_Task objective_: Return, from the material below, each line in which the word "Hsame" is present.

_Supplied data_:

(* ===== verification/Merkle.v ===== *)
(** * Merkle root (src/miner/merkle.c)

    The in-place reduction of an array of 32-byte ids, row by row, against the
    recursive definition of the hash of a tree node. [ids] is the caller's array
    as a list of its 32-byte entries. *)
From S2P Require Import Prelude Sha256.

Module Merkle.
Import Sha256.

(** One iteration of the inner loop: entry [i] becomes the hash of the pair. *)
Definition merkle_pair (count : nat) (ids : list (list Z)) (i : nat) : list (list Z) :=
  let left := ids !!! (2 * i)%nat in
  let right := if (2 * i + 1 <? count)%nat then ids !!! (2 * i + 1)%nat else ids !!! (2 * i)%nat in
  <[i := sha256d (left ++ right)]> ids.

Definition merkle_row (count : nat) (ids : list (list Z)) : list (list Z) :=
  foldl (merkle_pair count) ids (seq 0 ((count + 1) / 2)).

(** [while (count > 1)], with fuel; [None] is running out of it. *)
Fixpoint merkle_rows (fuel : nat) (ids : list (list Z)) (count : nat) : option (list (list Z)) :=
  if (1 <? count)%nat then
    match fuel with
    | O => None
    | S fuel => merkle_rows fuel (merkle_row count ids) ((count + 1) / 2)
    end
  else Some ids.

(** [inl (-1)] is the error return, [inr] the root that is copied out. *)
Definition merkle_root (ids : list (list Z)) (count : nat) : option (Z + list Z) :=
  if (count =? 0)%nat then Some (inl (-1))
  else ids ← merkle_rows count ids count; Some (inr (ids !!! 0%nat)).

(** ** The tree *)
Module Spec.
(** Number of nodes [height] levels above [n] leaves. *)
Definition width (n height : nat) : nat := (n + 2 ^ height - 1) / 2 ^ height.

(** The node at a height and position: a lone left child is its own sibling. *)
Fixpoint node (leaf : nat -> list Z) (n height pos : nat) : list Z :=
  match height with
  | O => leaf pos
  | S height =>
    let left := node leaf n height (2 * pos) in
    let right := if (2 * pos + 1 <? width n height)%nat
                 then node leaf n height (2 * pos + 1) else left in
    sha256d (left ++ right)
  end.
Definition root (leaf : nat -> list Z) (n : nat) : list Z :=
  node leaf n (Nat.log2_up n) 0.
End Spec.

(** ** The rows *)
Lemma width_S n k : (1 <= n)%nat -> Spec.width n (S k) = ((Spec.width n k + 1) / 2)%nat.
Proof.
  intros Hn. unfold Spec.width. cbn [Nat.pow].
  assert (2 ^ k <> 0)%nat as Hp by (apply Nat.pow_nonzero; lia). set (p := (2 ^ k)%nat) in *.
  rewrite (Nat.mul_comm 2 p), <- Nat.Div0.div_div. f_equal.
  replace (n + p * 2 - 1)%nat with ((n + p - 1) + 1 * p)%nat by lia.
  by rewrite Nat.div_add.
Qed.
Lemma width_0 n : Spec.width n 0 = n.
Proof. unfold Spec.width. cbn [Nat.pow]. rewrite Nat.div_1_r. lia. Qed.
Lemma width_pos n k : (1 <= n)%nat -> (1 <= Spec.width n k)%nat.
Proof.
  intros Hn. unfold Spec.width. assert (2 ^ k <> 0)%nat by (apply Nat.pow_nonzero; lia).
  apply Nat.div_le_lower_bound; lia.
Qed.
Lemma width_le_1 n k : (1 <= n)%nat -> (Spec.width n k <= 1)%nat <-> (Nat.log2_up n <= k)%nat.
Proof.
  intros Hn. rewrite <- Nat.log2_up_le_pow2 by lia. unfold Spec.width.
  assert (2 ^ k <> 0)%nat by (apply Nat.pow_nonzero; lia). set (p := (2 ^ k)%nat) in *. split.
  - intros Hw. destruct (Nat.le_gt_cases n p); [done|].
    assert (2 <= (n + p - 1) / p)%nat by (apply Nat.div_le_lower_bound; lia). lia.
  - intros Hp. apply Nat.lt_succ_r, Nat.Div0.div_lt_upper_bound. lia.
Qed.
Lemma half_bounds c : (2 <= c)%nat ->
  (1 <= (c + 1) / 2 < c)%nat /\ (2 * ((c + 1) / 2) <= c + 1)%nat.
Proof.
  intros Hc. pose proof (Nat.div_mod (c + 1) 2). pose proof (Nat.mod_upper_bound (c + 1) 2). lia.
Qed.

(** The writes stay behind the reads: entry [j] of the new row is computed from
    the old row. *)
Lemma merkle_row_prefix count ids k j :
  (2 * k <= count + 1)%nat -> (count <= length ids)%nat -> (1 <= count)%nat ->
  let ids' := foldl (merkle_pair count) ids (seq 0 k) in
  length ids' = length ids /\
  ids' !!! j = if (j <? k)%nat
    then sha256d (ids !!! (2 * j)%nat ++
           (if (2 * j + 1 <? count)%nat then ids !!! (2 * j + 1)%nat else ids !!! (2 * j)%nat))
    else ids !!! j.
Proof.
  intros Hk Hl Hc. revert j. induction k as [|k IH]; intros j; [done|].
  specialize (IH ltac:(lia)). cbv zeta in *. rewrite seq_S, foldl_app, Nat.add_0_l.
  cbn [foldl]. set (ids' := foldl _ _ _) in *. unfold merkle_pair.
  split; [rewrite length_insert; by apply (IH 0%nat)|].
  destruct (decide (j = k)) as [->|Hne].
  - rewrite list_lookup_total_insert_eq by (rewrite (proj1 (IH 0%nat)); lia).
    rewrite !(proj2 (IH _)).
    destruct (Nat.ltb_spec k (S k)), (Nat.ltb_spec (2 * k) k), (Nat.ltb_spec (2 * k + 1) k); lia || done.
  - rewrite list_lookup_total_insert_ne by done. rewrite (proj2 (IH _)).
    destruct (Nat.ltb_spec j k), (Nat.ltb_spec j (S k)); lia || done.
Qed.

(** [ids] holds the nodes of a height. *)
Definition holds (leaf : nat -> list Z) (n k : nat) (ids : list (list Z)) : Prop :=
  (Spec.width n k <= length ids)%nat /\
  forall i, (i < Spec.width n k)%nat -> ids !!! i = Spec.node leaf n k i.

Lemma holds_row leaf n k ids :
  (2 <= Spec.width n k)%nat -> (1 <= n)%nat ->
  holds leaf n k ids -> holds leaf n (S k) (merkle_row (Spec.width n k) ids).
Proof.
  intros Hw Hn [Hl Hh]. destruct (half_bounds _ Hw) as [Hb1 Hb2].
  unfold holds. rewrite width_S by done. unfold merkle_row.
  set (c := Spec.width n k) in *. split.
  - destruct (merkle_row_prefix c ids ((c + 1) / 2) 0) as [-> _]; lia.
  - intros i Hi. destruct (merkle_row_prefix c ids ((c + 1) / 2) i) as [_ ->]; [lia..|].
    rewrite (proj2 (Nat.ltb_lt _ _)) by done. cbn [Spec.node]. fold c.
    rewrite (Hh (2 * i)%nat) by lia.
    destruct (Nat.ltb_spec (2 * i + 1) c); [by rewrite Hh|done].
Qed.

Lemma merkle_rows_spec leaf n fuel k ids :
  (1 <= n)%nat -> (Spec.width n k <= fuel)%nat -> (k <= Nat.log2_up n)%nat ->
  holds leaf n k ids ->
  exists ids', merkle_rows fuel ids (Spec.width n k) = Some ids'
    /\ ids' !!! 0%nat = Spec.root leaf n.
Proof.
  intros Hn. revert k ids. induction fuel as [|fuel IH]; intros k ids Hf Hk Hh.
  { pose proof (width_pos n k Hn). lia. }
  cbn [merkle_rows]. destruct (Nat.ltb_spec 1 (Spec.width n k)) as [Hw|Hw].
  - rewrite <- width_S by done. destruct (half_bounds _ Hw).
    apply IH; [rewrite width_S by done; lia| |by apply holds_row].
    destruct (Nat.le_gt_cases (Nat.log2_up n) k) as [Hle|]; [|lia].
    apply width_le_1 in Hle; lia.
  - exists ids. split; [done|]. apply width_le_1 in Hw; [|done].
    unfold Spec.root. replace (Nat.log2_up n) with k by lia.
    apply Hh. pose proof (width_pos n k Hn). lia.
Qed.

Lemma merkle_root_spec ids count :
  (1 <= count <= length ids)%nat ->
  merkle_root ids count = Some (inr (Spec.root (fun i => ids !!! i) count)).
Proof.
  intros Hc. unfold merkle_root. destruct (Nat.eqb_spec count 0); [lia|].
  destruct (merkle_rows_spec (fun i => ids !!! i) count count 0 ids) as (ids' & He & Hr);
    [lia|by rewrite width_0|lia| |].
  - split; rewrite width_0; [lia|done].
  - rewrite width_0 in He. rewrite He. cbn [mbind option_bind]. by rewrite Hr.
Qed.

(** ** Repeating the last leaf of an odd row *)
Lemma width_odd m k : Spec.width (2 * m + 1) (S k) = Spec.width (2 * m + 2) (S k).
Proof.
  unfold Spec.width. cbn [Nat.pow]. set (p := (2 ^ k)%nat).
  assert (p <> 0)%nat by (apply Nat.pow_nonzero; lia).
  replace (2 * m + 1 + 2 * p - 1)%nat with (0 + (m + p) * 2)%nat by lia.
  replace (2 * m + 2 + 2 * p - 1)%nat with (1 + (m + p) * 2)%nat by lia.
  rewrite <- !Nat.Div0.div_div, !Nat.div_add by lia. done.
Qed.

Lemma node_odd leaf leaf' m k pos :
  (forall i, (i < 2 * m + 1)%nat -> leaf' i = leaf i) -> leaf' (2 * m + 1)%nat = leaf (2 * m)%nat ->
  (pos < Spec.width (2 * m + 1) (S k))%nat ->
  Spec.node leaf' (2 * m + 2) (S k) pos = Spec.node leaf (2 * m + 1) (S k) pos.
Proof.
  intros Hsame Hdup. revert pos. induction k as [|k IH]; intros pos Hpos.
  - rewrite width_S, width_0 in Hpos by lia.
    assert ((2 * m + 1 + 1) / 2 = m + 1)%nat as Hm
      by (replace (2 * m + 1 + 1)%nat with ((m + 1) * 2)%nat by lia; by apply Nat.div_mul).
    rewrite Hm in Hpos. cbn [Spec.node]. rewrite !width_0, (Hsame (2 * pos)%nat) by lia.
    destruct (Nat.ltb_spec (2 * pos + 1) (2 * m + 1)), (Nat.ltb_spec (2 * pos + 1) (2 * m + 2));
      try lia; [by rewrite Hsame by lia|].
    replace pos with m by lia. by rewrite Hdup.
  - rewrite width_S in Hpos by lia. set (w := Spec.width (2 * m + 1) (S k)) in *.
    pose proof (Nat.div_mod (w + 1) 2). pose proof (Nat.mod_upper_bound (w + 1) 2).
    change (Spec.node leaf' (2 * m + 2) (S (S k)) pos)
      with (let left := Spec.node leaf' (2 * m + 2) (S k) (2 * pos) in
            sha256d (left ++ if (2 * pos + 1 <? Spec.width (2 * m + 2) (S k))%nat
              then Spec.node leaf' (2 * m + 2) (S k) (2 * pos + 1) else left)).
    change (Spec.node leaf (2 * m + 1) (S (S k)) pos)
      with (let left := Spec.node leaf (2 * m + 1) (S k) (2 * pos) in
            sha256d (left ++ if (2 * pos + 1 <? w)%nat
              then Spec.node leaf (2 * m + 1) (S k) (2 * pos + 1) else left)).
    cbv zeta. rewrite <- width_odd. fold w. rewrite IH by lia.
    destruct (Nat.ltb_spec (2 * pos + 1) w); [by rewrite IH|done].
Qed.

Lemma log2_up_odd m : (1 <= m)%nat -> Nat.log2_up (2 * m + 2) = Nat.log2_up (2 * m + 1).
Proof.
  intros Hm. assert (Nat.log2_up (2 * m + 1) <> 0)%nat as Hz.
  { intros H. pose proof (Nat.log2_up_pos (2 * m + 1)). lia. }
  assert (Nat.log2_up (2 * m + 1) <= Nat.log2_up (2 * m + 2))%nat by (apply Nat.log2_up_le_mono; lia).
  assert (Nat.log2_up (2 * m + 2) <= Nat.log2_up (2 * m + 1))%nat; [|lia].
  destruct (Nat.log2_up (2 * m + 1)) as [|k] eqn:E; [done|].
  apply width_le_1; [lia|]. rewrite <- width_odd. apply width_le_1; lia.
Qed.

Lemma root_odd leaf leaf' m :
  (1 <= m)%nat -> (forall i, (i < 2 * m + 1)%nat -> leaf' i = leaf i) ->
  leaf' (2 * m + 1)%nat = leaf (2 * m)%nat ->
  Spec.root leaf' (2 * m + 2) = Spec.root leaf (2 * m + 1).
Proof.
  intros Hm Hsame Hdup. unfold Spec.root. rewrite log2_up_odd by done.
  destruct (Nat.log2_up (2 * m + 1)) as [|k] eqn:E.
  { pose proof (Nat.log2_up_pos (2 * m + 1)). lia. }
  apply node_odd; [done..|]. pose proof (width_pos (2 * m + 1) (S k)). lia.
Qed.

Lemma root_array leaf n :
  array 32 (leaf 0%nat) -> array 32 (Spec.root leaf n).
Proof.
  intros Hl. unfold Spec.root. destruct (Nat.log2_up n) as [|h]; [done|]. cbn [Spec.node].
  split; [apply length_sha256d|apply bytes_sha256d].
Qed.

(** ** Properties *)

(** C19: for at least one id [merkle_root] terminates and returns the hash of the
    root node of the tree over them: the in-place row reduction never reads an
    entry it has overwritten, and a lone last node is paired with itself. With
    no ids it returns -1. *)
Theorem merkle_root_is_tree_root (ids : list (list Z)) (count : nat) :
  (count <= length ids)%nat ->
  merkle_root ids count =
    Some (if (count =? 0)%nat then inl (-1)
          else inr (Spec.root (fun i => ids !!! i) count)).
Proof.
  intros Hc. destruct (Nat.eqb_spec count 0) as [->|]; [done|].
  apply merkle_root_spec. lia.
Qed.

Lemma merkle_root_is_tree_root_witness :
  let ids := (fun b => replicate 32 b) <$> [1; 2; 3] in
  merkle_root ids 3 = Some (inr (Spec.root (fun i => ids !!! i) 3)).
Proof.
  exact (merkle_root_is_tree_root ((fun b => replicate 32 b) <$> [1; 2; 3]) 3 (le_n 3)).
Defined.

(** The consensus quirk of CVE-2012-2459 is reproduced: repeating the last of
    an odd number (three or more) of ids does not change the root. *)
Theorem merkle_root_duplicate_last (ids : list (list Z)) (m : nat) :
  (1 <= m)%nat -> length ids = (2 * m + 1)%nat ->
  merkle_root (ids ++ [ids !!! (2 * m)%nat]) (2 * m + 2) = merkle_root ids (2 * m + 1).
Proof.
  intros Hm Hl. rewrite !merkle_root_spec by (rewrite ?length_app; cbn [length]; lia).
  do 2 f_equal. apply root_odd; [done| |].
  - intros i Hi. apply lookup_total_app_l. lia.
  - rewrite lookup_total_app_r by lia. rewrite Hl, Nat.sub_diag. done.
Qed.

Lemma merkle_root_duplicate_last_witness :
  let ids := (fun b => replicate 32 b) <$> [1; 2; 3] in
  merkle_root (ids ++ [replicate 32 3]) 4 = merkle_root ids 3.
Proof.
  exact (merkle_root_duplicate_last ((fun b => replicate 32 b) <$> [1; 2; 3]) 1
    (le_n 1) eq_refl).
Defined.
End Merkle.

---

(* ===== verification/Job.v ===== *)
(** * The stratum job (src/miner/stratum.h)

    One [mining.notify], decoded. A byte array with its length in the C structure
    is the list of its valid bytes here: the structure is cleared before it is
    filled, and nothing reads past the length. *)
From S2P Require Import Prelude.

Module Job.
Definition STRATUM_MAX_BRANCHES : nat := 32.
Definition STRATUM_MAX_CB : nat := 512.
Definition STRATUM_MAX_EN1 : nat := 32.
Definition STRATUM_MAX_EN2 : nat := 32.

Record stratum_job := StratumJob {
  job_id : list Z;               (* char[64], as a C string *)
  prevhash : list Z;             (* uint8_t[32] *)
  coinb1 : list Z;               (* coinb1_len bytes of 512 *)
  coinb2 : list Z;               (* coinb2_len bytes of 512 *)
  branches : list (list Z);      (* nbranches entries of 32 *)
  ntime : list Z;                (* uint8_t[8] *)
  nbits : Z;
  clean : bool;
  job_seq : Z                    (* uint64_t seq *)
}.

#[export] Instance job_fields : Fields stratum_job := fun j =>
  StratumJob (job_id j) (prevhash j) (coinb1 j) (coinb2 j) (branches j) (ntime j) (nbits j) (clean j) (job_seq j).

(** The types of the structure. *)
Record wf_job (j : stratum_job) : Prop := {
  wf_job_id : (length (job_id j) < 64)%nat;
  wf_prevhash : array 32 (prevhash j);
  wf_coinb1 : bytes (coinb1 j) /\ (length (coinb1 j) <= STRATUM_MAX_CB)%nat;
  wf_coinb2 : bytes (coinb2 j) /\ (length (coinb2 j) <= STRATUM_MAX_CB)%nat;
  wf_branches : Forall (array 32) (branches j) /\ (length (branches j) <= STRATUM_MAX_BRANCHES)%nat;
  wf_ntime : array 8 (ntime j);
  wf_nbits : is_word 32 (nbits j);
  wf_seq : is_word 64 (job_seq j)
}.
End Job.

_Exercise result_:
  intros Hsame Hdup. revert pos. induction k as [|k IH]; intros pos Hpos.
    rewrite Hm in Hpos. cbn [Spec.node]. rewrite !width_0, (Hsame (2 * pos)%nat) by lia.
      try lia; [by rewrite Hsame by lia|].
  intros Hm Hsame Hdup. unfold Spec.root. rewrite log2_up_odd by done.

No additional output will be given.